Adverse
scar
There are many types of adverse scar (Table
3.3), many of which can be avoided or prevented by correct incision planning
and adequate wound management. Some types, however, cannot be prevented and
are unpredictable in their occurrence. The appearance of some scars can be
improved by surgical or other means, but scars can never be removed totally. The
types of adverse scar will be discussed and suggestions for avoidance or
management made.
Incisions that pass along ideal lines are more likely to leave acceptable scars. There are many types of ‘lines of election’ for incisions, most of which pass along skin wrinkles or along relaxed skin tension lines (that is a line along which maximal skin tension passes when the part is in a relaxed position). These lines have minimal tension across the wound edges. A scar which crosses these lines will have a greater tendency to stretch or become hypertrophic, and even if not hypertrophic will usually appear more conspicuous than one which follows a relaxed skin tension line. Other ideal positions for scars are at junctions between anatomical areas such as the nose and the cheek, the cheek and the ear or the junction between a hairy and hairless area
Poor alignment
of features
Where a scar crosses the junction between
distinct anatomical features, such as the vermillion of the lip, it is
essential that these features are accurately realigned. Such misalignments result in conspicuous adverse scars.
Stretched scar
Scars from excisional wounds on the trunk and
limbs often stretch. It has been shown that the width of a scar depends on the
tension across the wound at the time of wound closure. In general, steps to
avoid excessive tension across the wound will be rewarded with narrower scars.
Where tension cannot be avoided there is evidence that prolonged wound support
with buried nonabsorbable or long-term absorbable sutures can minimise scar
stretching.
The process of wound contraction continues in
the remodeling phase of scar maturation such that a scar will always be
shorter than the incision from which it results. Where a linear scar crosses a
flexor surface this shortening may result in a scar contracture which may
prevent full extension of that part. This will occur on the flexor surface of a
finger if a straight-line incision is used. Curved or zigzag incisions will
avoid this problem. Where scarring is extensive such as burn scars then scar
contractures may be inevitable. Linear scar contractures can be corrected by
realignment of the scar; there are various techniques to do this including Z-plasty
and multiple Y—Vplasty. More extensive contractures will require release and
introduction of additional skin by means of grafts or flaps.
Pigment
alteration
The new epidermis of a scar will often not
have the same degree of pigmentation as surrounding unscarred areas. Most scars
are hypopigmented, but hyperpigmentation can also occur. The only ways to deal
with this problem are cosmetic camouflage or tattooing. -
Contour
deformity
Where wound edges are not anatomically aligned
in the vertical plane or where a bevelled cut is not repaired accurately there
is a risk of contour irregularity in the healed scar. This can usually be
avoided by accurate wound repair, if necessary excising bevelled edges to
restore even vertical edges for repair. A variation of this problem occurs when
a curved laceration heals, in that the scar shortens and that portion of skin
within the concavity of the curved scar tends to become raised. This problem is
known as trapdooring or mushrooming. It will often improve with time, but scar
revision is sometimes indicated to correct it.

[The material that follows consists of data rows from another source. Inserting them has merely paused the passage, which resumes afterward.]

(** C19: reconciliation only reorders and cuts. Jobs, schedules, dead letters and
    workers are permutations of the given ones; where their dates are valid, jobs
    come by last update and dead letters by failure, newest first, and schedules by
    next run, earliest first; workers come by the age of their heartbeat. Of the
    events the sixty newest are kept, newest first, or all when there are no more.
    The blocked and the throttled jobs shown are the first sixteen of the sorted
    jobs in those states. *)
Theorem reconcile_lists now data :
  let data' := reconcileConsoleData now data in
  let snapshot := ConsoleData.snapshot data in
  let snapshot' := ConsoleData.snapshot data' in
  ConsoleData.jobs data' ≡ₚ ConsoleData.jobs data /\
  ConsoleData.schedules data' ≡ₚ ConsoleData.schedules data /\
  DashboardSnapshot.deadLetters snapshot' ≡ₚ DashboardSnapshot.deadLetters snapshot /\
  DashboardSnapshot.workers snapshot' ≡ₚ DashboardSnapshot.workers snapshot /\
  DashboardSnapshot.blockedJobs snapshot' =
    take 16 (List.filter (in_state blocked) (ConsoleData.jobs data')) /\
  DashboardSnapshot.throttledJobs snapshot' =
    take 16 (List.filter (in_state throttled) (ConsoleData.jobs data')) /\
  length (ConsoleData.events data') = Nat.min 60 (length (ConsoleData.events data)) /\
  (dated_data data ->
     descending (fun job => date_parse (Job.updatedAt job)) (ConsoleData.jobs data') /\
     descending (fun d => date_parse (DeadLetter.failedAt d)) (DashboardSnapshot.deadLetters snapshot') /\
     ascending (fun s => date_parse (Schedule.nextRunAt s)) (ConsoleData.schedules data') /\
     descending (fun e => date_parse (SystemEvent.timestamp e)) (ConsoleData.events data') /\
     exists dropped,
       ConsoleData.events data ≡ₚ ConsoleData.events data' ++ dropped /\
       forall e d te td, e ∈ ConsoleData.events data' -> d ∈ dropped ->
         date_parse (SystemEvent.timestamp e) = Some te ->
         date_parse (SystemEvent.timestamp d) = Some td -> td <= te) /\
  (Forall (fun w => exists z, heartbeat_is w z) (DashboardSnapshot.workers snapshot) ->
   StronglySorted (fun w w' => forall z z', heartbeat_is w z -> heartbeat_is w' z' -> z <= z')
     (DashboardSnapshot.workers snapshot')).
Proof.
  cbn zeta. cbn [reconcileConsoleData ConsoleData.jobs ConsoleData.schedules ConsoleData.snapshot
    DashboardSnapshot.deadLetters DashboardSnapshot.workers ConsoleData.events
    DashboardSnapshot.blockedJobs DashboardSnapshot.throttledJobs].
  do 4 (split; [apply sort_by_perm |]). do 2 (split; [done |]).
  split; [unfold sortEvents; by rewrite length_take, length_sort_by |].
  split; [| apply sort_heartbeats]. intros [Hj Hs He Hd].
  split; [by apply sort_newest |]. split; [by apply sort_newest |]. split; [by apply sort_oldest |].
  pose proof (sort_newest event_time _ He) as Hsort. unfold sortEvents.
  set (sorted := sort_by _ (ConsoleData.events data)) in *.
  split; [by apply StronglySorted_take |].
  exists (drop 60 sorted). split; [rewrite take_drop; symmetry; apply sort_by_perm |].
  intros e d te td Hin Hdrop. by apply (descending_cut event_time 60 sorted).
Qed.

In traumatic wounds it is possible for
particles of grit, dirt or soot to become implanted in the wound as it heals.
This
Stitch marks
If skin sutures are left in place for more
than 7 days then scars from the stitch marks will usually result. This problem
can be avoided by using subcuticular sutures wherever possible, removing skin
sutures before 7 days and, where prolonged wound support is needed,
supplementing skin sutures with subcuticular sutures allowing early removal of
the skin sutures. Adverse scars due to prominent stitch marks can rarely be
improved by scar revision.
Hypertrophic
scars
The risk of developing a hypertrophic scar can
be minimised by ensuring quiet primary healing. Where hypertrophy does occur
patience is usually rewarded by improvement with time. Massage of the scar with
moisturising cream or the application of pressure to the remodelling scar can
accelerate the natural process of maturation. Patients with hypertrophic bum
scars are supplied with custom made Lycra pressure garments that promote
acceleration of scar maturation. Revision of hypertrophic scars is appropriate
where they cross skin tension lines or where a specific wound healing
complication occurred. In the absence of these factors scar revision should be
avoided as it will usually be met with recurrence.
In some situations there is an extreme
overgrowth of scar tissue that grows beyond the limits of the original wound and
shows no tendency to resolve. Keloid scars are biologically identical to
hypertrophic scars that fn turn are an extension of normal scar behaviour.
Whilst it is usually possible to make the distinction between these scar types,
they are best regarded as a spectrum of scar behaviour (Table
3.4). Keloid scars
are more frequent in Afro-Caribbean and oriental racial groups (Fig. 3.15).